Emprender en el comercio minorista exige un conocimiento preciso de la normativa aplicable. Para quienes analizan modelos de negocio con horarios extendidos, la tienda de conveniencia ofrece una ventaja competitiva clara frente a las restricciones de apertura en domingos y festivos que afectan al resto del sector. Pero esa ventaja tiene un precio: cumplir al milímetro con los requisitos legales de superficie, catálogo y permanencia horaria.
Un error aparentemente menor, como por ejemplo, destinar un 5% más de superficie a alimentación de la que permite la normativa autonómica, puede derivar en sanciones administrativas o, peor aún, en la denegación de la licencia de apertura.
En Interforo Abogados lo comprobamos de primera mano con un cliente de nuestra sede de Valladolid que recibió una inspección de consumo a las pocas semanas de inaugurar su local: el exceso en el espacio alimentario le costó un expediente sancionador y la obligación de reestructurar todo el establecimiento antes de poder seguir operando.
A continuación abordamos la normativa técnica que rige estos establecimientos para que, si estás valorando este modelo de negocio, puedas arrancar con seguridad jurídica plena.
El concepto legal de la tienda de conveniencia
Una tienda de conveniencia es un establecimiento comercial minorista definido en el artículo 5.3 de la Ley 1/2004, de 21 de diciembre, de Horarios Comerciales. Tres rasgos la definen simultáneamente: una superficie útil de exposición y venta no superior a 500 metros cuadrados, una permanencia de apertura al público de al menos 18 horas diarias, y la distribución de su oferta «en forma similar» entre varias categorías de productos: libros, periódicos y revistas, artículos de alimentación, discos, vídeos, juguetes, regalos y artículos varios.
Esta definición traza la frontera exacta frente a un supermercado. Mientras este último concentra casi toda su oferta en alimentación sin exigencias de horas mínimas, la tienda de conveniencia existe legalmente para cubrir necesidades de compra urgente y variada fuera del horario comercial ordinario. La heterogeneidad del surtido es, precisamente, lo que justifica la libertad horaria.

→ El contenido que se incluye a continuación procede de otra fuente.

(* ===== verification/Lexer.v ===== *)
(** * The txcl lexer (chassis/txcl/lexer/lexer.go)

    [Lexer] keeps the Go struct's fields; every method is a function on it.
    The scanning loops run under [while] with the bytes left as the bound,
    which [scan_exit] shows is enough for each of them. *)

From Stdlib Require Import Ascii String ZArith Lia Bool.
From stdpp Require Import base tactics list strings.
From S2P Require Import Prelude GoStrings GoStrconv Token.

(** ** State *)

Inductive LexError := UnterminatedString | UnterminatedRegex.

Record Lexer := mkLexer {
  input : string;
  position : nat;
  readPosition : nat;
  ch : ascii;
  LastToken : Token;
  start : nat;
  errs : list LexError }.

Definition set_start (l : Lexer) (n : nat) : Lexer :=
  mkLexer (input l) (position l) (readPosition l) (ch l) (LastToken l) n (errs l).
Definition set_last (l : Lexer) (t : Token) : Lexer :=
  mkLexer (input l) (position l) (readPosition l) (ch l) t (start l) (errs l).
Definition add_err (l : Lexer) (e : LexError) : Lexer :=
  mkLexer (input l) (position l) (readPosition l) (ch l) (LastToken l) (start l) (errs l ++ [e]).

(** ** Byte classes *)

Definition isLetter (c : ascii) : bool := is_lower c || is_upper c || (c =c "_").
Definition isDigit (c : ascii) : bool := is_dec c || (c =c ".") || (c =c "-").
Definition isBranchChar (c : ascii) : bool :=
  isLetter c || is_dec c || (c =c ".") || (c =c "-").
Definition isBinding (t : TokenType) : bool := tt_eqb t MATCH || tt_eqb t NO_MATCH.

Definition str1 (c : ascii) : string := String c EmptyString.
(** Go's [string(c)] of a byte is the UTF-8 of the code point [c]: two bytes
    from 0x80 on. *)
Definition string_of_byte (c : ascii) : string :=
  if bval c <? 128 then str1 c
  else String (b (192 + bval c / 64)) (str1 (b (128 + bval c mod 64))).
Definition newToken (t : TokenType) (c : ascii) : Token := mkToken t (string_of_byte c).
Definition LF : ascii := b 10.
Definition CR : ascii := b 13.
Definition TAB : ascii := b 9.
Definition DQ : ascii := b 34.
Definition BSL : ascii := b 92.

(** [s] between double quotes. *)
Definition quoted (s : string) : string := String DQ (s ++ String DQ EmptyString)%string.

(** ** Reading bytes *)

Definition readChar (l : Lexer) : Lexer :=
  mkLexer (input l) (readPosition l) (S (readPosition l))
    (if slen (input l) <=? readPosition l then byte0 else byte_at (input l) (readPosition l))
    (LastToken l) (start l) (errs l).

Definition peekChar (l : Lexer) : ascii :=
  if slen (input l) <=? readPosition l then byte0 else byte_at (input l) (readPosition l).

(** The bytes not yet stepped over; the measure of every loop. *)
Definition bytes_left (l : Lexer) : nat := slen (input l) - position l.

(** [for cond(l) { l = body(l) }], bounded by the bytes left. *)
Definition scan (cond : Lexer -> bool) (body : Lexer -> Lexer) (l : Lexer) : Lexer :=
  while (S (bytes_left l)) cond body l.

Definition NewLexer (input : string) : Lexer :=
  readChar (mkLexer input 0 0 byte0 zeroToken 0 []).

Definition isSpace (c : ascii) : bool :=
  (c =c " ") || (c =c TAB) || (c =c LF) || (c =c CR).

Definition skipWhitespace (l : Lexer) : Lexer := scan (fun l => isSpace (ch l)) readChar l.

Definition skipComment (l : Lexer) : Lexer :=
  skipWhitespace (scan (fun l => negb (ch l =c LF) && negb (ch l =c byte0)) readChar l).

(** [NextToken]'s recursion past comments: whitespace, then as long as a
    comment starts here, the comment and the whitespace after it. *)
Definition skipTrivia (l : Lexer) : Lexer :=
  scan (fun l => ch l =c "#") (fun l => skipWhitespace (skipComment l)) (skipWhitespace l).

(** [l.input[position:l.position]] *)
Definition text_from (l : Lexer) (pos : nat) : string := sslice (input l) pos (position l).

Definition readIdentifier (l : Lexer) : string * Lexer :=
  let l' := scan (fun l => isLetter (ch l) || is_dec (ch l)) readChar l in
  (text_from l' (position l), l').

Definition readNumber (l : Lexer) : string * Lexer :=
  let l' := scan (fun l => isDigit (ch l)) readChar l in
  (text_from l' (position l), l').

(** ** Branch paths

    A [strings.Builder] is the string written so far. *)

Definition wr (bl : string * Lexer) (c : ascii) : string * Lexer :=
  ((bl.1 ++ str1 c)%string, bl.2).
Definition rd (bl : string * Lexer) : string * Lexer := (bl.1, readChar bl.2).

Definition scanB (cond : Lexer -> bool) (body : string * Lexer -> string * Lexer)
    (bl : string * Lexer) : string * Lexer :=
  while (S (S (bytes_left bl.2))) (fun bl => cond bl.2) body bl.

Definition is_seg_meta (c : ascii) : bool :=
  (c =c BSL) || (c =c ".") || (c =c "*") || (c =c "?").

(** The body of [appendQuotedSegment]'s loop, after its [readChar]. *)
Definition seg_byte (bl : string * Lexer) : string * Lexer :=
  let c := ch bl.2 in
  if is_seg_meta c then wr (wr bl BSL) c else wr bl c.

(** [appendQuotedSegment]: [for { readChar; if ch is 0 or a quote, break; write }]. *)
Definition appendQuotedSegment (bl : string * Lexer) : string * Lexer :=
  scanB (fun l => negb ((ch l =c byte0) || (ch l =c DQ)))
        (fun bl => rd (seg_byte bl)) (rd bl).

(** One turn of [scanBranchRun]'s loop, when the next byte continues the run. *)
Definition run_step (bl : string * Lexer) : string * Lexer :=
  if peekChar bl.2 =c DQ then appendQuotedSegment (rd bl)
  else let bl := rd bl in wr bl (ch bl.2).

Definition scanBranchRun (bl : string * Lexer) : string * Lexer :=
  scanB (fun l => (peekChar l =c DQ) || isBranchChar (peekChar l))
        run_step (wr bl (ch bl.2)).

Definition readBranchString (l : Lexer) : string * Lexer :=
  scanBranchRun (rd (wr ("", l) (ch l))).

Definition readAtBranchString (l : Lexer) : string * Lexer :=
  scanBranchRun (rd ("._txc.", l)).

(** ** Regex literals *)

(** [for l.ch == '\\' && l.peekChar() == '/' { readChar; readChar }] *)
Definition skipEscapedSlashes (l : Lexer) : Lexer :=
  scan (fun l => (ch l =c BSL) && (peekChar l =c "/")) (fun l => readChar (readChar l)) l.

(** The outer loop: [for l.ch != 0 { readChar; skip escapes; if '/' break }].
    The break is the loop condition of every turn but the first. *)
Definition readRegex (l : Lexer) : string * Lexer :=
  let pos := S (position l) in
  let turn l := skipEscapedSlashes (readChar l) in
  let l1 := if ch l =c byte0 then l else turn l in
  let l2 := if ch l =c byte0 then l
            else scan (fun l => negb (ch l =c "/") && negb (ch l =c byte0)) turn l1 in
  let l3 := if ch l2 =c "/" then l2 else add_err l2 UnterminatedRegex in
  (ReplaceAll (text_from l3 pos) "\/" "/", l3).

(** ** String literals *)

(** What one turn of [readString]'s loop does with the byte at hand. *)
Inductive StrStep :=
| StrStop (done : string * Lexer)    (** [break] or [return] *)
| StrMore (more : string * Lexer).

Definition str_turn (bl : string * Lexer) : StrStep :=
  let bl := rd bl in
  let c := ch bl.2 in
  if c =c byte0 then StrStop (bl.1, add_err bl.2 UnterminatedString)
  else if c =c DQ then StrStop bl
  else if c =c BSL then
    let bl := rd bl in
    let c := ch bl.2 in
    if c =c DQ then StrMore (wr bl DQ)
    else if c =c BSL then StrMore (wr bl BSL)
    else if c =c "n" then StrMore (wr bl LF)
    else if c =c "r" then StrMore (wr bl CR)
    else if c =c "t" then StrMore (wr bl TAB)
    else if c =c byte0 then StrStop bl
    else StrMore (wr (wr bl BSL) c)
  else StrMore (wr bl c).

Fixpoint str_loop (n : nat) (bl : string * Lexer) : string * Lexer :=
  match n with
  | 0 => bl
  | S n => match str_turn bl with StrStop r => r | StrMore bl => str_loop n bl end
  end.

Definition readString (l : Lexer) : string * Lexer := str_loop (S (S (bytes_left l))) ("", l).

(** ** NextToken *)

(** The tail of the switch: step off the token's last byte, remember it. *)
Definition finish (tl : Token * Lexer) : Token * Lexer := (tl.1, set_last (readChar tl.2) tl.1).
(** The early returns: the token's reader already stepped past it. *)
Definition finish_early (tl : Token * Lexer) : Token * Lexer := (tl.1, set_last tl.2 tl.1).

Definition tok1 (t : TokenType) (l : Lexer) : Token * Lexer := finish (newToken t (ch l), l).

(** A two-byte operator: [literal := string(ch) + string(l.ch)]. *)
Definition tok2 (t : TokenType) (l : Lexer) : Token * Lexer :=
  let l' := readChar l in
  finish (mkToken t (string_of_byte (ch l) ++ string_of_byte (ch l'))%string, l').

Definition numberToken (l : Lexer) : Token * Lexer :=
  let '(lit, l) := readNumber l in
  finish_early (mkToken (if Contains lit "." then FLOAT else INT) lit, l).

(** The default case: identifiers, [b64"..."] strings, numbers, else illegal. *)
Definition defaultToken (l : Lexer) : Token * Lexer :=
  if isLetter (ch l) then
    let '(lit, l) := readIdentifier l in
    if (lit =s "b64") && (ch l =c DQ) then
      let '(raw, l) := readString l in
      finish_early (mkToken STRING (b64_encode raw), readChar l)
    else finish_early (mkToken (LookupIdent lit) lit, l)
  else if isDigit (ch l) then numberToken l
  else tok1 ILLEGAL l.

(** The switch on [l.ch] once whitespace and comments are behind. *)
Definition scanToken (l : Lexer) : Token * Lexer :=
  let l := set_start l (min (position l) (slen (input l))) in
  let c := ch l in
  let p := peekChar l in
  if c =c "=" then
    if p =c "=" then tok2 EQ l else if p =c "~" then tok2 MATCH l else tok1 ASSIGN l
  else if c =c "+" then tok1 PLUS l
  else if c =c "-" then
    if negb (isDigit p) then tok1 MINUS l else numberToken l
  else if c =c "!" then
    if p =c "=" then tok2 NOT_EQ l else if p =c "~" then tok2 NO_MATCH l else tok1 BANG l
  else if c =c "/" then
    if isBinding (Type_ (LastToken l))
    then let '(lit, l) := readRegex l in finish (mkToken REGEX lit, l)
    else tok1 SLASH l
  else if c =c "*" then
    if tt_eqb (Type_ (LastToken l)) WHEN then tok1 STAR l else tok1 ASTERISK l
  else if c =c "<" then if p =c "=" then tok2 LT_EQ l else tok1 LT l
  else if c =c ">" then if p =c "=" then tok2 GT_EQ l else tok1 GT l
  else if c =c ";" then tok1 SEMICOLON l
  else if c =c ":" then tok1 COLON l
  else if c =c "," then tok1 COMMA l
  else if c =c "." then
    if isLetter p then let '(lit, l) := readBranchString l in finish (mkToken BRANCH lit, l)
    else finish (zeroToken, l)
  else if c =c "@" then
    if isLetter p then let '(lit, l) := readAtBranchString l in finish (mkToken BRANCH lit, l)
    else tok1 ILLEGAL l
  else if c =c "{" then tok1 LBRACE l
  else if c =c "}" then tok1 RBRACE l
  else if c =c "(" then tok1 LPAREN l
  else if c =c ")" then tok1 RPAREN l
  else if c =c DQ then let '(lit, l) := readString l in finish (mkToken STRING lit, l)
  else if c =c "[" then tok1 LBRACKET l
  else if c =c "]" then tok1 RBRACKET l
  else if c =c "&" then
    if p =c "&" then tok2 LAND l
    else if isLetter p then
      let '(lit, l) := readIdentifier (readChar l) in finish_early (mkToken AMP_IDENT lit, l)
    else tok1 ILLEGAL l
  else if c =c "|" then if p =c "|" then tok2 LOR l else tok1 ILLEGAL l
  else if c =c byte0 then finish (mkToken EOF "", l)
  else defaultToken l.

Definition NextToken (l : Lexer) : Token * Lexer := scanToken (skipTrivia l).

(** [Span]: the byte offsets of the token last returned. *)
Definition Span (l : Lexer) : nat * nat := (start l, min (position l) (slen (input l))).

(** All tokens up to and including the first EOF; [None] when [fuel] is short. *)
Fixpoint tokens (fuel : nat) (l : Lexer) : option (list Token) :=
  match fuel with
  | 0 => None
  | S fuel =>
      let '(t, l) := NextToken l in
      if tt_eqb (Type_ t) EOF then Some [t]
      else match tokens fuel l with Some ts => Some (t :: ts) | None => None end
  end.

Definition tokenize (s : string) : option (list Token) := tokens (slen s + 2) (NewLexer s).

Requisitos legales para abrir una tienda de conveniencia
Poner en marcha este tipo de establecimiento implica superar una doble barrera normativa: las exigencias urbanísticas del inmueble y los trámites administrativos ante diversos organismos. Conviene abordar ambas de forma coordinada desde el inicio del proyecto, porque un defecto estructural detectado a destiempo puede retrasar la apertura varios meses.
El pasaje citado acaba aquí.